Nach dem ersten Schmerzensgeldurteil eines staatlichen Gerichts zu sexualisierter Gewalt in der Kirche fordern Betroffene rasche Konsequenzen.
Köln – Nach dem ersten Schmerzensgeldurteil eines staatlichen Gerichts zu sexualisierter Gewalt in der Kirche fordern Betroffene rasche Konsequenzen. Das Kölner Gericht habe eine klare Richtung vorgegeben „zu deutlich höheren Zahlungen als das, was katholische Kirche bisher leistet“, sagte der Sprecher des Betroffenenbeirats bei der Deutschen Bischofskonferenz, Johannes Norpoth, am Mittwoch dem Sender WDR5. Über 50 Prozent der bisherigen Zahlungen im Rahmen des Anerkennungssystems der Kirche hätten bei 25.000 Euro und weniger gelegen mit einem Schwerpunkt bis 10.000 Euro. „Damit dürfte sicherlich und muss eigentlich Schluss sein nach dem Kölner Urteil“, so der Beitratssprecher.
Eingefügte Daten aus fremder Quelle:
(* ===== verification/SchedDsa.v ===== *)
(** * SchedDsa: the mixed-criticality run queues of the kernel

    Models src/kernel/sched/sched_dsa.c with the structures of
    include/kernel/sched/{task,sched_dsa}.h.  A run queue has one priority
    queue per criticality; a task of criticality [c] is linked into those of
    all criticalities up to [c], through the node [nodes[i]] of its own.

    The node [nodes[i]] of task [t] is the address [(t, i)], so that
    [node_to_task] is a projection.  [sq_rep] relates a run queue to a single
    list of tasks in order of arrival: each of the linked lists is that list
    filtered by criticality and priority. *)

From S2P Require Import Prelude Std Bmp Dq Priorityq.
From Stdlib Require Import ZArith Lia Bool.
From stdpp Require Import base gmap list numbers sets.

Local Open Scope Z_scope.

(** CONFIG_KERNEL_SCHED_NUM_CRITICALITIES and NUM_CPUS, at their defaults *)
Definition NUM_CRITICALITIES : nat := 5.
Definition NUM_CPUS : nat := 32.
Definition SCHED_MIN_CRITICALITY : Z := 0.
Definition SCHED_MAX_CRITICALITY : Z := Z.of_nat NUM_CRITICALITIES - 1.

(** ** Tasks and processors *)

(** [struct context]: what is saved of an interrupted task *)
Record context := Context {
  cx_cr8 : Z; cx_r15 : Z; cx_r14 : Z; cx_r13 : Z; cx_r12 : Z; cx_r11 : Z; cx_r10 : Z;
  cx_r9 : Z; cx_r8 : Z; cx_rsi : Z; cx_rdi : Z; cx_rdx : Z; cx_rcx : Z; cx_rbx : Z;
  cx_rax : Z; cx_rbp : Z; cx_rsp : Z; cx_rflags : Z; cx_rip : Z; cx_fp_context : Z;
}.

(** [task->metadata] and the flags; [t_waitq] names the wait queue *)
Record task := Task {
  t_context : context;
  t_put_callback : bool;  (* put_callback_func is not NULL *)
  t_set_callback : bool;
  t_real_priority : Z;
  t_priority : Z;
  t_real_criticality : Z;
  t_criticality : Z;
  t_queue_id : Z;
  t_waitq : option nat;
  t_preemption_count : Z;
  t_yield_request : bool;
  t_preempted_early : bool;
  t_timed_out : bool;
}.

Abbreviation tid := nat.
Abbreviation node := (nat * nat)%type.
Definition node_to_task (n : node) : tid := fst n.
Nun hätten die Bischöfe und insbesondere die unabhängige Kommission für die Anerkennung des Leids Betroffener (UKA) „ein erstes Referenz- und Vergleichsurteil“, so Norpoth. „Ein solches Vergleichsurteil hat bisher gefehlt.“ Das Kölner Landgericht hatte am Dienstag entschieden, dass das Erzbistum Köln einem Missbrauchsbetroffenen 300.000 Euro Schmerzensgeld zahlen muss. Georg Menne (64) hatte von der Diözese 725.000 Euro Schmerzensgeld sowie 80.000 Euro für mögliche künftige Schäden verlangt. Das Urteil ist noch nicht rechtskräftig. Der Richter hatte ausgeführt, Mennes Leben sei trotz des erlittenen Leides nicht zerstört, er habe geheiratet, Kinder bekommen und gearbeitet.
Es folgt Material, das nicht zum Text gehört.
(* ===== verification/Vrecovery.v ===== *)
(** * Vrecovery: the end of a partition

    Models src/subsys/twanvisor/vportal/vrecovery.c.  A partition is torn down
    by the root's vcall or by a failure of one of its vcpus: the vcpus that
    run are told to stop by [terminate] and an IPI, the others are taken off
    their queues at once; the last one to stop unwinds the routes of the
    partition, gives back its id and notifies the root. *)

From S2P Require Import Prelude Std Bmp Dq DeltaChain SchedDsa Twan VschedDsa Vpartition.
From coqutil Require Import Datatypes.RecordSetters.
From Stdlib Require Import ZArith Lia Bool.
From stdpp Require Import base gmap list numbers sets.

Local Open Scope Z_scope.

Definition NUM_VECTORS : nat := 256.

(** One operation on the dispatch queue of [vector] on processor [c]. *)
Definition on_dispatch {B} (c vector : Z)
    (f : gmap vnode (lnode vnode) → dq vnode → res (B * gmap vnode (lnode vnode) * dq vnode))
    : M hv B :=
  p <~ get_cpu c ;;
  d <~ (match dispatch_vectors p !! Z.to_nat vector with
        | Some d => ret d | None => mfault FBounds end) ;;
  s <~ mget ;;
  r <~ lift (f (h_nodes s) d) ;;
  let '(x, h, d) := r in
  mmodify (fun s => s <| h_nodes := h |>) ;;;
  upd_cpu c (fun p => p <| dispatch_vectors ::= <[Z.to_nat vector := d]> |>) ;;; ret x.

(** Unlinks a node if it is linked. *)
Definition dequeue_if_queued (node : vnode) (h : gmap vnode (lnode vnode)) (d : dq vnode)
    : res (unit * gmap vnode (lnode vnode) * dq vnode) :=
  let* q := dq_is_queued h d node in
  if (q : bool) then no_result (dq_dequeue h d node) else Ok (tt, h, d).

Definition vdispatcher_dequeue (target : Z) (v : vptr) : M hv unit :=
  with_vlock (LDispatch target)
    (mfrom NUM_VECTORS 0 (fun i => on_dispatch target i (dequeue_if_queued (NDisp v i)))).

Definition vipi_ack_dequeue_all (v : vptr) : M hv unit :=
  mfrom NUM_CPUS 0 (fun i =>
    with_vlock (LVipi i) (on_senders i (dequeue_if_queued (NIpi v i)))).

(** One of the loops that unwind routes: [mine] is the partition's own map,
    [theirs] the map of the other end. *)
Fixpoint unwind (fuel : nat) (vid p : Z) (mine : vpartition → bmp256)
    (upd_mine upd_theirs : (bmp256 → bmp256) → vpartition → vpartition) : M hv unit :=
  match fuel with
  | O => mfault FFuel
  | S fuel =>
      x <~ get_part p ;;
      let pair_vid := bmp256_fls (mine x) in
      if pair_vid =? -1 then ret tt else
      pair <~ vpartition_get_exclusive pair_vid ;;
      massert (is_some pair) ;;;
      pair <~ not_null pair ;;
      upd_part pair (upd_theirs (fun b => bmp256_unset b vid)) ;;;
      upd_part p (upd_mine (fun b => bmp256_unset b pair_vid)) ;;;
      unwind fuel vid p mine upd_mine upd_theirs
  end.
(** Each turn clears a bit of a 256-bit map. *)
Definition unwind_fuel : nat := 257.
Definition unwind_senders (vid p : Z) (ty : vroute_type_t) : M hv unit :=
  unwind unwind_fuel vid p (senders ty) (upd_senders ty) (upd_receivers ty).
Definition unwind_receivers (vid p : Z) (ty : vroute_type_t) : M hv unit :=
  unwind unwind_fuel vid p (receivers ty) (upd_receivers ty) (upd_senders ty).
(** The second loop over ipi routes: its condition reads [ipi_senders]. *)
Definition unwind_ipi_receivers (vid p : Z) : M hv unit :=
  unwind unwind_fuel vid p (senders VIPI_ROUTE) (upd_receivers VIPI_ROUTE) (upd_senders VIPI_ROUTE).

(** The loops of [vdo_finalize_teardown], in its order. *)
Definition unwind_routes (vid p : Z) : M hv unit :=
  unwind_senders vid p VIPI_ROUTE ;;;
  unwind_ipi_receivers vid p ;;;
  unwind_senders vid p VTLB_SHOOTDOWN_ROUTE ;;;
  unwind_receivers vid p VTLB_SHOOTDOWN_ROUTE ;;;
  unwind_senders vid p VREAD_VCPU_STATE_ROUTE ;;;
  unwind_receivers vid p VREAD_VCPU_STATE_ROUTE ;;;
  unwind_senders vid p VPV_SPIN_KICK_ROUTE ;;;
  unwind_receivers vid p VPV_SPIN_KICK_ROUTE.

Definition vdo_finalize_teardown (vid : Z) : M hv unit :=
  root_vid <~ mgets h_root_vid ;;
  vpartition_start_exclusive ;;;
  p <~ vpartition_get_exclusive vid ;;
  massert (is_some p) ;;;
  p <~ not_null p ;;
  let unset b := bmp256_unset b root_vid in
  upd_part p (upd_senders VIPI_ROUTE unset) ;;;
  upd_part p (upd_senders VTLB_SHOOTDOWN_ROUTE unset) ;;;
  upd_part p (upd_senders VREAD_VCPU_STATE_ROUTE unset) ;;;
  upd_part p (upd_senders VPV_SPIN_KICK_ROUTE unset) ;;;
  x <~ get_part p ;;
  let '(processor_id, vector, nmi) := terminate_notification x in
  unwind_routes vid p ;;;
  __vpartition_remove vid ;;;
  vpartition_stop_exclusive ;;;
  vpartition_id_free vid ;;;
  root <~ vpartition_get root_vid ;;
  massert (is_some root) ;;;
  root <~ not_null root ;;
  r <~ get_part root ;;
  massert (processor_id <? vcpu_count r) ;;;
  __vemu_inject_external_interrupt (vcpu_of r processor_id) vector nmi ;;;
  vpartition_put root_vid.

(** atomic32_fetch_and_add on num_terminated, returning the new count. *)
Definition add_terminated (p n : Z) : M hv Z :=
  x <~ get_part p ;;
  upd_part p (fun x => x <| num_terminated ::= fun k => u32 (k + n) |>) ;;;
  ret (u32 (num_terminated x + n)).

(** The switch over the state of a vcpu that is told to stop, under its
    scheduler's lock: whether to unlink it from the IPI and dispatch queues,
    and whether it is now terminated. *)
Definition terminate_by_state (v : vptr) (c : Z) : M hv (bool * bool * Z) :=
  x <~ get_vcpu v ;;
  match state (metadata x) with
  | VRUNNING => vipi_async c ;;; ret (false, false, 0)
  | VREADY =>
      __vsched_dequeue v ;;; set_state v VTERMINATED ;;; ret (true, true, 1)
  | VPAUSED | VPV_SPINNING =>
      __vsched_dequeue_paused v ;;; set_state v VTERMINATED ;;; ret (false, true, 1)
  | _ => ret (false, false, 0)
  end.

(** The loop over the vcpus of a partition; [current] is the failing vcpu,
    if the partition terminates itself. *)
Fixpoint terminate_vcpus (n : nat) (i : Z) (base : Z) (current : option vptr) (count : Z)
    : M hv Z :=
  match n with
  | O => ret count
  | S n =>
      let v := VOf base i in
      c <~ vscheduler_of v ;;
      r <~ with_vlock (LSched c)
        (upd_vcpu v (fun x => x <| metadata -> terminate := true |>) ;;;
         if bool_decide (current = Some v)
         then set_state v VTERMINATED ;;; ret (false, true, 1)
         else terminate_by_state v c) ;;
      let '(should_ipi_dequeue, should_dispatcher_dequeue, k) := r in
      (if (should_ipi_dequeue : bool) then vipi_ack_dequeue_all v else ret tt) ;;;
      (if (should_dispatcher_dequeue : bool) then vdispatcher_dequeue c v else ret tt) ;;;
      terminate_vcpus n (i + 1) base current (u32 (count + k))
  end.

Definition vteardown (vid : Z) : M hv Z :=
  p <~ vpartition_get vid ;;
  match p with
  | None => ret (- EINVAL)
  | Some p =>
      x <~ get_part p ;;
      terminated_count <~ terminate_vcpus (Z.to_nat (vcpu_count x)) 0 (vcpus x) None 0 ;;
      vpartition_put vid ;;;
      num_terminated <~ add_terminated p terminated_count ;;
      (if num_terminated =? vcpu_count x then vdo_finalize_teardown vid else ret tt) ;;;
      ret 0
  end.

Definition vdo_transitioning_recover (v : vptr) : M hv unit :=
  c <~ vscheduler_of v ;;
  vdispatcher_dequeue c v ;;;
  vipi_ack_dequeue_all v ;;;
  this <~ vthis_vprocessor_id ;;
  with_vlock (LSched this) (set_state v VTERMINATED) ;;;
  x <~ get_vcpu v ;;
  num_terminated <~ add_terminated (vpartition_addr x) 1 ;;
  if num_terminated =? vpartition_num_cpus x then vdo_finalize_teardown (vid x) else ret tt.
Dass das Gericht damit deutlich unter der Forderung des Klägers geblieben sei, sei aus Sicht eines Betroffenen „sehr schwer zu ertragen, wenngleich sicherlich juristisch nachvollziehbar“, sagte Norpoth. „Fakt ist aber: Es ist gestern zur höchsten Schmerzensgeldzuweisung eines deutschen Gerichts im Kontext sexualisierter Gewalt in der Kirche gekommen.“
Allerdings sei längst nicht jeder Betroffene sexualisierter Gewalt in der Lage, den weltlichen Klageweg zu gehen, da die Beweislast beim Kläger liege: „Sie müssen die Dinge beweisen, müssen sich quasi komplett offenlegen“, so der Beiratssprecher. „Im Kölner Verfahren hatten wir das Glück, dass die Beklagtenseite, also das Erzbistum, die Vorgänge und Taten von vorneherein bestätigt hat.“ Auch habe die Kirche auf die Einrede der Verjährung verhichtet.
Ein solcher Prozess bedeute „eine enorme psychische Belastung“ für den Kläger, sagte Norpoth. „Und all die, die das nicht können, nicht mal im privaten, im eigenen geschlossenen Raum können, für die wird das nie ein Weg sein, weil sie nicht in der Lage sind, ihre Rechte aufgrund der hohen psychischen Belastung geltend zu machen.“
Dagegen habe das kirchliche Anerkennungssystem den Vorteil, dass es auf diese Beweisführung verzichtet. Das Kölner Urteil müsse jetzt für die Bischofskonferenz und die unabhängige Kommission Anlass sein, ihre Spruchpraxis anzupassen, damit auch Menschen, die den Klageweg aufgrund durch Missbrauch erlittener Traumata nicht gehen können, auch entsprechende Zahlungen erhalten können. „Da muss es jetzt endlich eine Kompromisslösung geben“, forderte Norpoth.